WHAT TO WORK ON ▸
Look for the word "sOther" in the entries below, then copy every line that has it.

THE DATA ▸

Lemma grows_claim sd p idx l : grows (claim sd p idx l).
Proof.
  unfold claim. apply grows_bind; [apply grows_is_claimed|]. intros [].
  - apply grows_fail.
  - apply grows_add_claim.
Qed.

Lemma grows_lookup_node idx name l root p : grows (lookup_node idx name l root p).
Proof.
  unfold lookup_node. destruct (lookupPath root p).
  - apply grows_ret.
  - apply grows_bind; [apply grows_fail|]. intros. apply grows_ret.
Qed.

Lemma grows_kind_at idx name l root p f : (∀ k, grows (f k)) → grows (kind_at idx name l root p f).
Proof.
  intros Hf. unfold kind_at. apply grows_bind; [apply grows_lookup_node|]. intros [n|]; [|apply grows_ret].
  apply grows_bind; [done|]. intros. apply grows_ret.
Qed.

Create HintDb resolver.
#[export] Hint Resolve grows_ret grows_tell grows_tell_all grows_add_claim grows_is_claimed grows_fail
  grows_warn grows_claim grows_lookup_node : resolver.

(** Break a goal about a compound resolver into its parts. *)
Ltac resolver_case :=
  match goal with
  | |- grows (match ?x with _ => _ end) => destruct x
  | |- grows (rs_when _ _) => apply grows_when
  | |- grows (kind_at _ _ _ _ _ _) => apply grows_kind_at; intros ?
  | |- grows (rs_iter _ _) => apply grows_iter; intros ?
  | |- grows (_ ≫= _) => apply grows_bind; [|intros ?]
  end.
Ltac solve_grows := repeat (cbn beta iota zeta; first [solve [auto with resolver nocore] | resolver_case]).

Lemma fails_fail idx name m : fails (fail idx name m).
Proof.
  intros s. unfold fail, tell. cbn. rewrite no_errors_app, no_errors_cons. by intros (_ & [=] & _).
Qed.

Lemma fails_bind_l {A B} (m : rs A) (f : A → rs B) : fails m → (∀ a, grows (f a)) → fails (m ≫= f).
Proof.
  intros Hm Hf s. rewrite rs_bind_eq. intros Hn. apply (Hm s). eapply extends_no_errors; [apply Hf|done].
Qed.

Lemma claims_fails {A} sd k (m : rs A) : fails m → claims1 sd k m.
Proof. intros Hm s Hn. by apply Hm in Hn. Qed.

Lemma claims_claim sd p idx l : claims1 sd (path_string p) (claim sd p idx l).
Proof.
  intros s. unfold claim. rewrite rs_bind_eq. cbn. case_bool_decide as Hk.
  - intros Hn. by apply fails_fail in Hn.
  - intros _. destruct sd; cbn in *; set_solver.
Qed.

Lemma claims_bind_l {A B} sd k (m : rs A) (f : A → rs B) :
  claims1 sd k m → (∀ a, grows (f a)) → claims1 sd k (m ≫= f).
Proof.
  intros Hm Hf s. rewrite rs_bind_eq. intros Hn.
  destruct (Hm s) as [H1 H2]; [eapply extends_no_errors; [apply Hf|done]|].
  split; [done|]. eapply extends_claimed; [apply Hf|done].
Qed.

Lemma claims_bind_at {A B} sd k (m : rs A) (f : A → rs B) :
  grows m → (∀ s, claims1 sd k (f (m s).1)) → claims1 sd k (m ≫= f).
Proof.
  intros Hm Hf s. rewrite rs_bind_eq. intros Hn. destruct (Hf _ _ Hn) as [H1 H2].
  split; [|done]. intros Hk. apply H1. eapply extends_claimed; [apply Hm|done].
Qed.

Lemma claims_bind_r {A B} sd k (m : rs A) (f : A → rs B) :
  grows m → (∀ a, claims1 sd k (f a)) → claims1 sd k (m ≫= f).
Proof. intros. by apply claims_bind_at. Qed.

(** After a lookup without an error, the node is the one at the path. *)
Lemma claims_lookup {B} sd k idx name l root p (f : option JSONSchemaProps → rs B) :
  (∀ n, lookupPath root p = Ok n → claims1 sd k (f (Some n))) → (∀ o, grows (f o)) →
  claims1 sd k (lookup_node idx name l root p ≫= f).
Proof.
  intros Hf Hg. unfold lookup_node. destruct (lookupPath root p) as [n|e]; [by apply (Hf n)|].
  apply claims_fails, fails_bind_l; [|done]. apply fails_bind_l; [apply fails_fail|]. intros. apply grows_ret.
Qed.

Lemma claims_iter {A} sd k (f : A → rs ()) l a :
  a ∈ l → claims1 sd k (f a) → (∀ a, grows (f a)) → claims1 sd k (rs_iter f l).
Proof.
  intros Ha Hf Hg. induction Ha as [b l|b c l Ha IH]; cbn.
  - apply claims_bind_l; [done|]. intros. by apply grows_iter.
  - apply claims_bind_r; [done|]. intros. by apply IH.
Qed.
(* ===== verification/Normalize.v ===== *)
(** Schema normalisation (pkg/engine/normalize.go): local [$ref]s resolved, [allOf]
    branches merged into their parent.

    [node] recurses through references, so it takes fuel; running out is the error
    [OutOfFuel], which the source does not have, and [NormalizeTheory] shows that
    enough fuel never meets it.  [inFlight] is the set of references being
    resolved: the source adds one before the recursive call and removes it after,
    so here it is passed down. *)
From S2P Require Import Prelude Float64 Value Json Path Schema.

Inductive pointer_error :=
| PEnds (ref seg : string)
| PNotNamed (ref seg key : string)
| PNoItems (ref : string)
| PNoAdditional (ref : string)
| PNotTraversable (ref seg : string).

(** A conflict names the path and the branch. *)
Inductive merge_error :=
| EMergeType (where_ : string) (branch : nat) (src dst : string)
| EMergePreserve (where_ : string) (branch : nat)
| EMergeEnum (where_ : string) (branch : nat)
| EMergeUnion (where_ : string) (branch : nat) (name : string).

Inductive normalize_error :=
| ERefNotLocal (where_ ref : string)
| ERefSiblings (where_ ref : string) (siblings : list string)
| ERefCyclic (where_ ref : string)
| EPointer (where_ : string) (e : pointer_error)
| EMerge (e : merge_error)
| EVersion (version : string) (e : normalize_error)
| OutOfFuel.

Definition pathOrRoot (p : FieldPath) : string :=
  if bool_decide (p = []) then "(root)" else path_string p.

(** ** References *)

Definition unescapePointerSegment (s : string) : string :=
  replace_all (replace_all s "~1" "/") "~0" "~".

(** [strings.TrimSuffix(seg, "s")], of the two words it is called on. *)
Definition singular (seg : string) : string :=
  if bool_decide (seg = "definitions") then "definition"
  else if bool_decide (seg = "properties") then "propertie" else seg.

(** The loop over the pointer's segments. *)
Fixpoint walk_pointer (ref : string) (segs : list string) (cur : JSONSchemaProps)
    : res pointer_error JSONSchemaProps :=
  match segs with
  | [] => Ok cur
  | raw :: segs =>
      let seg := unescapePointerSegment raw in
      if bool_decide (seg = "definitions") || bool_decide (seg = "properties") then
        match segs with
        | [] => Err (PEnds ref seg)
        | rawKey :: segs =>
            let key := unescapePointerSegment rawKey in
            match (if bool_decide (seg = "definitions") then sDefinitions cur else sProperties cur) !! key with
            | None => Err (PNotNamed ref (singular seg) key)
            | Some next => walk_pointer ref segs next
            end
        end
      else if bool_decide (seg = "items") then
        match itemsSchema cur with
        | None => Err (PNoItems ref)
        | Some next => walk_pointer ref segs next
        end
      else if bool_decide (seg = "additionalProperties") then
        match additionalSchema cur with
        | None => Err (PNoAdditional ref)
        | Some next => walk_pointer ref segs next
        end
      else Err (PNotTraversable ref seg)
  end.

Definition resolvePointer (root : JSONSchemaProps) (ref : string) : res pointer_error JSONSchemaProps :=
  let ptr := trim_prefix (trim_prefix ref "#") "/" in
  if bool_decide (ptr = "") then Ok root else walk_pointer ref (split ptr "/") root.

Definition when_set (b : bool) (name : string) : list string := if b then [name] else [].

(** [refSiblings]: the JSON names of what is set beside a [$ref], without the
    description and the title. *)
Definition refSiblings (s : JSONSchemaProps) : list string :=
  sort_strings (concat
    [when_set (negb (bool_decide (sType s = ""))) "type";
     when_set (sNullable s) "nullable";
     when_set (bool_decide (is_Some (sXPreserveUnknownFields s))) "x-kubernetes-preserve-unknown-fields";
     when_set (negb (bool_decide (sEnum s = []))) "enum";
     when_set (negb (bool_decide (sRequired s = []))) "required";
     when_set (match sOneOf s with [] => false | _ => true end) "oneOf";
     when_set (match sAnyOf s with [] => false | _ => true end) "anyOf";
     when_set (match sAllOf s with [] => false | _ => true end) "allOf";
     when_set (hasProperties s) "properties";
     when_set (match sItems s with None => false | _ => true end) "items";
     when_set (match sAdditionalProperties s with None => false | _ => true end) "additionalProperties";
     when_set (negb (bool_decide (sDefinitions s = ∅))) "definitions";
     when_set (bool_decide (is_Some (sMaxItems s))) "maxItems";
     when_set (bool_decide (is_Some (sDefault s))) "default";
     sOther s]).

(** ** Merging one [allOf] branch *)

Definition canonicalJSON (raw : string) : string :=
  match json_Unmarshal raw with
  | None => raw
  | Some v => default raw (json_Marshal v)
  end.

(** [None]: no value in common. *)
Definition intersectEnums (dst src : list string) : option (list string) :=
  match dst with
  | [] => Some src
  | _ =>
      match filter (λ v, canonicalJSON v ∈ canonicalJSON <$> src) dst with
      | [] => None
      | out => Some out
      end
  end.

(** The distinct names of both lists, sorted. *)
Definition unionRequired (dst src : list string) : list string :=
  sort_strings (foldl (λ out name, if bool_decide (name ∈ out) then out else out ++ [name]) [] (dst ++ src)).

Definition merge_type (err : merge_error) (dst src : string) : res merge_error string :=
  if bool_decide (src = "") then Ok dst
  else if negb (bool_decide (dst = "")) && negb (bool_decide (dst = src)) then Err err
  else Ok src.

Definition merge_preserve (err : merge_error) (dst src : option bool) : res merge_error (option bool) :=
  match src, dst with
  | None, _ => Ok dst
  | Some b, Some b' => if bool_decide (b = b') then Ok (Some b) else Err err
  | Some b, None => Ok (Some b)
  end.

Definition merge_enum (err : merge_error) (dst src : list string) : res merge_error (list string) :=
  match src with
  | [] => Ok dst
  | _ => match intersectEnums dst src with Some l => Ok l | None => Err err end
  end.

Definition merge_union (err : merge_error) (dst src : list JSONSchemaProps)
    : res merge_error (list JSONSchemaProps) :=
  match src, dst with
  | [], _ => Ok dst
  | _, [] => Ok src
  | _, _ => Err err
  end.

(** One property of the branch: merged into the parent's, or added.  [merges] holds
    each branch property with the function that merges it into a parent's. *)
Definition merge_property (path : FieldPath) (branch : nat)
    (merges : gmap string (JSONSchemaProps * (JSONSchemaProps → FieldPath → nat → res merge_error JSONSchemaProps)))
    (props : gmap string JSONSchemaProps) (name : string)
    : res merge_error (gmap string JSONSchemaProps) :=
  match merges !! name with
  | None => Ok props
  | Some (srcProp, merge) =>
      match props !! name with
      | Some dstProp => merged ← merge dstProp (path ++ [name]) branch; Ok (<[name := merged]> props)
      | None => Ok (<[name := srcProp]> props)
      end
  end.

(** [mergeSchema(dst, src, path, branch)], as the new [dst]. *)
Fixpoint mergeSchema (src dst : JSONSchemaProps) (path : FieldPath) (branch : nat)
    : res merge_error JSONSchemaProps :=
  let where_ := pathOrRoot path in
  ty ← merge_type (EMergeType where_ branch (sType src) (sType dst)) (sType dst) (sType src);
  let nullable := if bool_decide (sType src = "") then sNullable dst else sNullable dst && sNullable src in
  preserve ← merge_preserve (EMergePreserve where_ branch) (sXPreserveUnknownFields dst) (sXPreserveUnknownFields src);
  enum ← merge_enum (EMergeEnum where_ branch) (sEnum dst) (sEnum src);
  let required := match sRequired src with [] => sRequired dst | _ => unionRequired (sRequired dst) (sRequired src) end in
  oneOf ← merge_union (EMergeUnion where_ branch "oneOf") (sOneOf dst) (sOneOf src);
  anyOf ← merge_union (EMergeUnion where_ branch "anyOf") (sAnyOf dst) (sAnyOf src);
  props ← res_foldl (merge_property path branch ((λ p, (p, mergeSchema p)) <$> sProperties src))
            (sProperties dst) (sort_strings (map_to_list (sProperties src)).*1);
  items ← (match sItems src with
           | Some (Some srcItem, _) as srcItems =>
               match sItems dst with
               | Some (Some dstItem, _) =>
                   merged ← mergeSchema srcItem dstItem (path ++ ["[]"]) branch; Ok (Some (Some merged, []))
               | _ => Ok srcItems
               end
           | _ => Ok (sItems dst)
           end);
  additional ← (match sAdditionalProperties src with
                | None => Ok (sAdditionalProperties dst)
                | Some (_, srcExtra) as srcAdditional =>
                    match sAdditionalProperties dst with
                    | None => Ok srcAdditional
                    | Some (allows, dstExtra) =>
                        match srcExtra, dstExtra with
                        | Some srcSchema, Some dstSchema =>
                            merged ← mergeSchema srcSchema dstSchema (path ++ ["{}"]) branch;
                            Ok (Some (allows, Some merged))
                        | _, _ => Ok (sAdditionalProperties dst)
                        end
                    end
                end);
  Ok (Schema (sRef dst) ty nullable preserve enum required oneOf anyOf (sAllOf dst) props items additional
        (sDefinitions dst) (sMaxItems dst) (sDefault dst) (sDescription dst) (sTitle dst) (sOther dst)).

(** ** [normalizer.node] *)

Definition without_allOf (s : JSONSchemaProps) : JSONSchemaProps :=
  Schema (sRef s) (sType s) (sNullable s) (sXPreserveUnknownFields s) (sEnum s) (sRequired s) (sOneOf s) (sAnyOf s)
    [] (sProperties s) (sItems s) (sAdditionalProperties s) (sDefinitions s) (sMaxItems s) (sDefault s)
    (sDescription s) (sTitle s) (sOther s).

Definition with_children (s : JSONSchemaProps) (props : gmap string JSONSchemaProps)
    (items : option (option JSONSchemaProps * list JSONSchemaProps))
    (additional : option (bool * option JSONSchemaProps)) : JSONSchemaProps :=
  Schema (sRef s) (sType s) (sNullable s) (sXPreserveUnknownFields s) (sEnum s) (sRequired s) (sOneOf s) (sAnyOf s)
    (sAllOf s) props items additional (sDefinitions s) (sMaxItems s) (sDefault s)
    (sDescription s) (sTitle s) (sOther s).

(** The checks of [resolveRef] before the reference is followed. *)
Definition resolveRef (root : JSONSchemaProps) (inFlight : gset string) (s : JSONSchemaProps)
    (ref : string) (path : FieldPath) : res normalize_error JSONSchemaProps :=
  if negb (has_prefix ref "#") then Err (ERefNotLocal (pathOrRoot path) ref)
  else
    match refSiblings s with
    | _ :: _ as extra => Err (ERefSiblings (pathOrRoot path) ref extra)
    | [] =>
        if bool_decide (ref ∈ inFlight) then Err (ERefCyclic (pathOrRoot path) ref)
        else res_wrap (EPointer (pathOrRoot path)) (resolvePointer root ref)
    end.

Section normalize.
Context `{RO : RangeOrder}.

(** The children of a node whose branches are merged, with [rec] for the recursive call. *)
Definition normalize_children
    (rec : JSONSchemaProps → FieldPath → res normalize_error JSONSchemaProps)
    (path : FieldPath) (out : JSONSchemaProps) : res normalize_error JSONSchemaProps :=
  props ← res_mapM (λ '(name, p), n ← rec p (path ++ [name]); Ok (name, n)) (range (sProperties out));
  items ← (match sItems out with
           | Some (Some item, more) => n ← rec item (path ++ ["[]"]); Ok (Some (Some n, more))
           | other => Ok other
           end);
  additional ← (match sAdditionalProperties out with
                | Some (allows, Some extra) => n ← rec extra (path ++ ["{}"]); Ok (Some (allows, Some n))
                | other => Ok other
                end);
  Ok (with_children out (list_to_map props) items additional).

Definition merge_branches
    (rec : JSONSchemaProps → FieldPath → res normalize_error JSONSchemaProps)
    (path : FieldPath) (s : JSONSchemaProps) : res normalize_error JSONSchemaProps :=
  res_foldl (λ out '(i, b), branch ← rec b path; res_wrap EMerge (mergeSchema branch out path i))
    (without_allOf s) (imap pair (sAllOf s)).

Fixpoint node (fuel : nat) (root : JSONSchemaProps) (inFlight : gset string) (s : JSONSchemaProps)
    (path : FieldPath) : res normalize_error JSONSchemaProps :=
  match fuel with
  | O => Err OutOfFuel
  | S fuel =>
      match refOf s with
      | Some ref =>
          target ← resolveRef root inFlight s ref path;
          node fuel root ({[ref]} ∪ inFlight) target path
      | None =>
          out ← merge_branches (node fuel root inFlight) path s;
          normalize_children (node fuel root inFlight) path out
      end
  end.

Definition NormalizeSchema (fuel : nat) (schema : option JSONSchemaProps)
    : res normalize_error (option JSONSchemaProps) :=
  match schema with
  | None => Ok None
  | Some s => Some <$> node fuel s ∅ s []
  end.

(** [NormalizedVersions], of the versions the source returned. *)
Definition NormalizedVersions (fuel : nat) (versions : list VersionSchema)
    : res normalize_error (list VersionSchema) :=
  res_mapM (λ v,
    n ← res_wrap (EVersion (vsName v)) (NormalizeSchema fuel (vsSchema v));
    Ok {| vsName := vsName v; vsSchema := n; vsServed := vsServed v; vsStorage := vsStorage v |}) versions.
End normalize.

PROBLEM SOLUTION ▸
     sOther s]).
        (sDefinitions dst) (sMaxItems dst) (sDefault dst) (sDescription dst) (sTitle dst) (sOther dst)).
    (sDescription s) (sTitle s) (sOther s).
    (sDescription s) (sTitle s) (sOther s).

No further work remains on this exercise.